Lemma find_meta_file_by_guid_sound_witness :
  ∃ root file content,
    (root, file) ∈ walk_files (walk (disk Example.st0) "/u") ∧
    endswith ".meta" file = true ∧
    read_utf8 (disk Example.st0) (Path.join (sep (disk Example.st0)) root file)
    = ReadOk content ∧
    contains ("guid: " +:+ Example.guid_wood) content = true ∧
    "/u/Assets/Textures/Wood.psd"
    = drop_end 5 (Path.join (sep (disk Example.st0)) root file) ∧
    exists_ (disk Example.st0) "/u/Assets/Textures/Wood.psd" = true.
Proof.
  exact (find_meta_file_by_guid_sound Example.st0
           (find_meta_file_by_guid "/u" Example.guid_wood Example.st0).2
           "/u" Example.guid_wood "/u/Assets/Textures/Wood.psd" eq_refl eq_refl).
Defined.

(** X3. When the resolver computes "absent" (a cache miss that returns
    [None]), no sidecar under the project root declares the GUID for an
    existing asset: every walked [.meta] file that reads as UTF-8 text
    containing [guid: <guid>] has no asset beside it. *)
Theorem find_meta_file_by_guid_complete
  (st st' : state) (project_root guid root file content : string) :
  unity_texture_cache st !! cache_key project_root guid = None →
  find_meta_file_by_guid project_root guid st = (Return None, st') →
  (root, file) ∈ walk_files (walk (disk st) project_root) →
  endswith ".meta" file = true →
  read_utf8 (disk st) (Path.join (sep (disk st)) root file) = ReadOk content →
  contains ("guid: " +:+ guid) content = true →
  exists_ (disk st) (drop_end 5 (Path.join (sep (disk st)) root file)) = false.
Proof.
  intros Hmiss Hfind Hin He Hr Hc.
  pose proof (ResolverFacts.find_meta_miss _ _ _ _ _ Hmiss Hfind) as Hscan.
  pose proof (ResolverFacts.scan_walk_none _ _ _ _ Hscan Hin) as Hi.
  by eapply ResolverFacts.inspect_meta_none.
Qed.

Lemma find_meta_file_by_guid_complete_witness :
  exists_ Example.fs_orphan (drop_end 5 (Path.join (sep Example.fs_orphan) "/u" "Gone.png.meta")) = false.
Proof.
  apply (find_meta_file_by_guid_complete (fresh Example.fs_orphan)
           (find_meta_file_by_guid "/u" Example.guid_lost (fresh Example.fs_orphan)).2
           "/u" Example.guid_lost "/u" "Gone.png.meta" ("guid: " +:+ Example.guid_lost));
    try reflexivity.
  vm_compute. apply elem_of_cons. by left.
Defined.

Module ResPathFacts.

Lemma contains_char_cons (c x : ascii) (s : string) :
  contains (String c "") (String x s) = bool_decide (c = x) || contains (String c "") s.
Proof.
  cbn [contains startswith]. destruct (decide (c = x)) as [->|Hne].
  - rewrite bool_decide_true by done. by destruct s.
  - by rewrite bool_decide_false by done.
Qed.

Lemma contains_char_app (c : ascii) (a b : string) :
  contains (String c "") (a +:+ b) = contains (String c "") a || contains (String c "") b.
Proof.
  induction a as [|x a IH].
  - rewrite append_nil_l. by destruct b.
  - rewrite append_cons, !contains_char_cons, IH. by rewrite orb_assoc.
Qed.

Lemma contains_char_nil (c : ascii) : contains (String c "") "" = false.
Proof. reflexivity. Qed.

Lemma replace_char_gone (a b : ascii) (s : string) :
  a ≠ b → contains (String a "") (replace_char a b s) = false.
Proof.
  intros Hab. induction s as [|x s IH]; [done|].
  cbn [replace_char]. rewrite contains_char_cons, IH, orb_false_r.
  destruct (decide (x = a)); apply bool_decide_false; congruence.
Qed.
Lemma charge_ok (st st' : loop_state) (zone : Z) (direction : string) :
  totals_ok st -> charge st zone direction = Ok st' ->
  totals_ok st' /\ daily_increment st st' /\ monthly_total st' = monthly_total st.
Proof.
  intros [Hd Hm] H. unfold charge in H.
  destruct (direction =? "IN")%string.
  { inversion H; subst; clear H.
    split; [split; assumption|]. split; [left|]; reflexivity. }
  destruct ((direction =? "OUT")%string && is_empty (daily_journeys st)).
  { inversion H; subst; clear H.
    split; [split; cbn [daily_total monthly_total]; auto using add_amount_ok|].
    split; [|reflexivity].
    right. exists f5_00. repeat split; reflexivity. }
  destruct (direction =? "OUT")%string.
  2:{ inversion H; subst.
      split; [split; assumption|]. split; [left|]; reflexivity. }
  destruct (daily_journeys st) as [|entry_zone rest]; [discriminate|].
  destruct (get_additional_zone_cost (PyInt entry_zone)) as [[c1|]|e] eqn:E1;
    cbn [bind add_returned] in H; try discriminate.
  destruct (get_additional_zone_cost (PyInt zone)) as [[c2|]|e] eqn:E2;
    cbn [bind add_returned] in H; try discriminate.
  inversion H; subst; clear H.
  apply additional_cost_amount_ok in E1. apply additional_cost_amount_ok in E2.
  assert (Hc : amount_ok (round2 (add (add f2_00 c1) c2)) = true).
  { apply round2_amount_ok. repeat apply add_amount_ok; auto. }
  split; [split; cbn [daily_total monthly_total]; auto using add_amount_ok|].
  split; [|reflexivity].
  right. exists (round2 (add (add f2_00 c1) c2)).
  split; [|split; [exact Hc|reflexivity]].
  rewrite leb_zero_nonneg. apply amount_ok_nonneg, Hc.
Qed.

Lemma rollover_ok (st : loop_state) (ts : datetime) :
  totals_ok st -> totals_ok (rollover st ts).
Proof.
  intros [Hd Hm]. unfold rollover.
  destruct (date_gtb (dt_date ts) (cur_day st)); [|split; assumption].
  split; cbn [daily_total monthly_total]; [reflexivity|].
  apply add_amount_ok; [exact Hm|]. apply min_amount_ok; [reflexivity|exact Hd].
Qed.

Lemma process_event_ok (st st' : loop_state) (j : journey) :
  totals_ok st -> process_event st j = Ok st' -> totals_ok st'.
Proof.
  destruct j as [[zone direction] ts]. intros Hst H. unfold process_event in H.
  destruct (charge st zone direction) as [st1|e] eqn:E; [|discriminate].
  cbn [bind] in H. inversion H; subst.
  apply rollover_ok. eapply charge_ok; eauto.
Qed.

Lemma run_loop_ok (js : list journey) :
  forall st st', totals_ok st -> run_loop st js = Ok st' -> totals_ok st'.
Proof.
  induction js as [|j js IH]; intros st st' Hst H; cbn [run_loop] in H.
  - inversion H; subst. exact Hst.
  - destruct (process_event st j) as [st1|e] eqn:E; [|discriminate].
    cbn [bind] in H. eapply IH; [|exact H]. eapply process_event_ok; eauto.
Qed.

End Engine.

Section EngineTotals.

Lemma final_daily_total_ok (st : loop_state) :
  totals_ok st -> amount_ok (final_daily_total st) = true.
Proof.
  intros [Hd _]. unfold final_daily_total.
  destruct (is_empty (daily_journeys st)); [exact Hd|].
  apply add_amount_ok; [exact Hd|]. apply round2_amount_ok.
  apply mul_amount_ok; try reflexivity; try discriminate.
  apply of_int_amount_ok. lia.
Qed.

Lemma final_daily_increment (st : loop_state) :
  final_daily_total st = daily_total st \/
  exists inc, leb f0_00 inc = true /\
              final_daily_total st = add (daily_total st) inc.
Proof.
  unfold final_daily_total.
  destruct (is_empty (daily_journeys st)); [left; reflexivity|].
  right. eexists. split; [|reflexivity].
  rewrite leb_zero_nonneg. apply amount_ok_nonneg, round2_amount_ok.
  apply mul_amount_ok; try reflexivity; try discriminate.
  apply of_int_amount_ok. lia.
Qed.

Lemma capped_daily_ok (d : float) :
  amount_ok d = true ->
  amount_ok (min f15_00 d) = true /\ leb (min f15_00 d) f15_00 = true.
Proof.
  intros Hd. split.
  - apply min_amount_ok; [reflexivity|exact Hd].
  - apply min_le_left. reflexivity.
Qed.

Lemma final_flush_ok (st : loop_state) :
  totals_ok st ->
  amount_ok (final_flush st) = true /\ leb (final_flush st) f15_00 = true.
Proof.
  intros Hst. unfold final_flush.
  destruct (capped_daily_ok _ (final_daily_total_ok st Hst)) as [H1 H2].
  split; [apply round2_amount_ok, H1|apply round2_le_15; assumption].
Qed.

Lemma final_monthly_total_ok (st : loop_state) :
  totals_ok st -> amount_ok (final_monthly_total st) = true.
Proof.
  intros Hst. unfold final_monthly_total.
  apply add_amount_ok; [apply Hst|apply final_flush_ok, Hst].
Qed.

Lemma capped_monthly_bounds (m : float) :
  amount_ok m = true ->
  leb f0_00 (min f100_00 m) = true /\ leb (min f100_00 m) f100_00 = true.
Proof.
  intros Hm. split.
  - rewrite leb_zero_nonneg. apply amount_ok_nonneg.
    apply min_amount_ok; [reflexivity|exact Hm].
  - apply min_le_left. reflexivity.
Qed.

Lemma final_bill_bounds (st : loop_state) :
  totals_ok st ->
  leb f0_00 (final_bill st) = true /\ leb (final_bill st) f100_00 = true.
Proof.
  intros Hst. apply capped_monthly_bounds, final_monthly_total_ok, Hst.
Qed.

(** An amount between 0 and 100 is a finite number. *)
Lemma bounded_is_finite (x : float) :
  leb f0_00 x = true -> leb x f100_00 = true -> is_finite x = true.
Proof.
  destruct x as [s|[|]| |s m e]; try reflexivity; discriminate.
Qed.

◇ ◇ ◇ ◇ ◇

Work out how many lines in the entries contain "endswith" and give that number alone.

▶ [EXERCISE ANSWER]:
2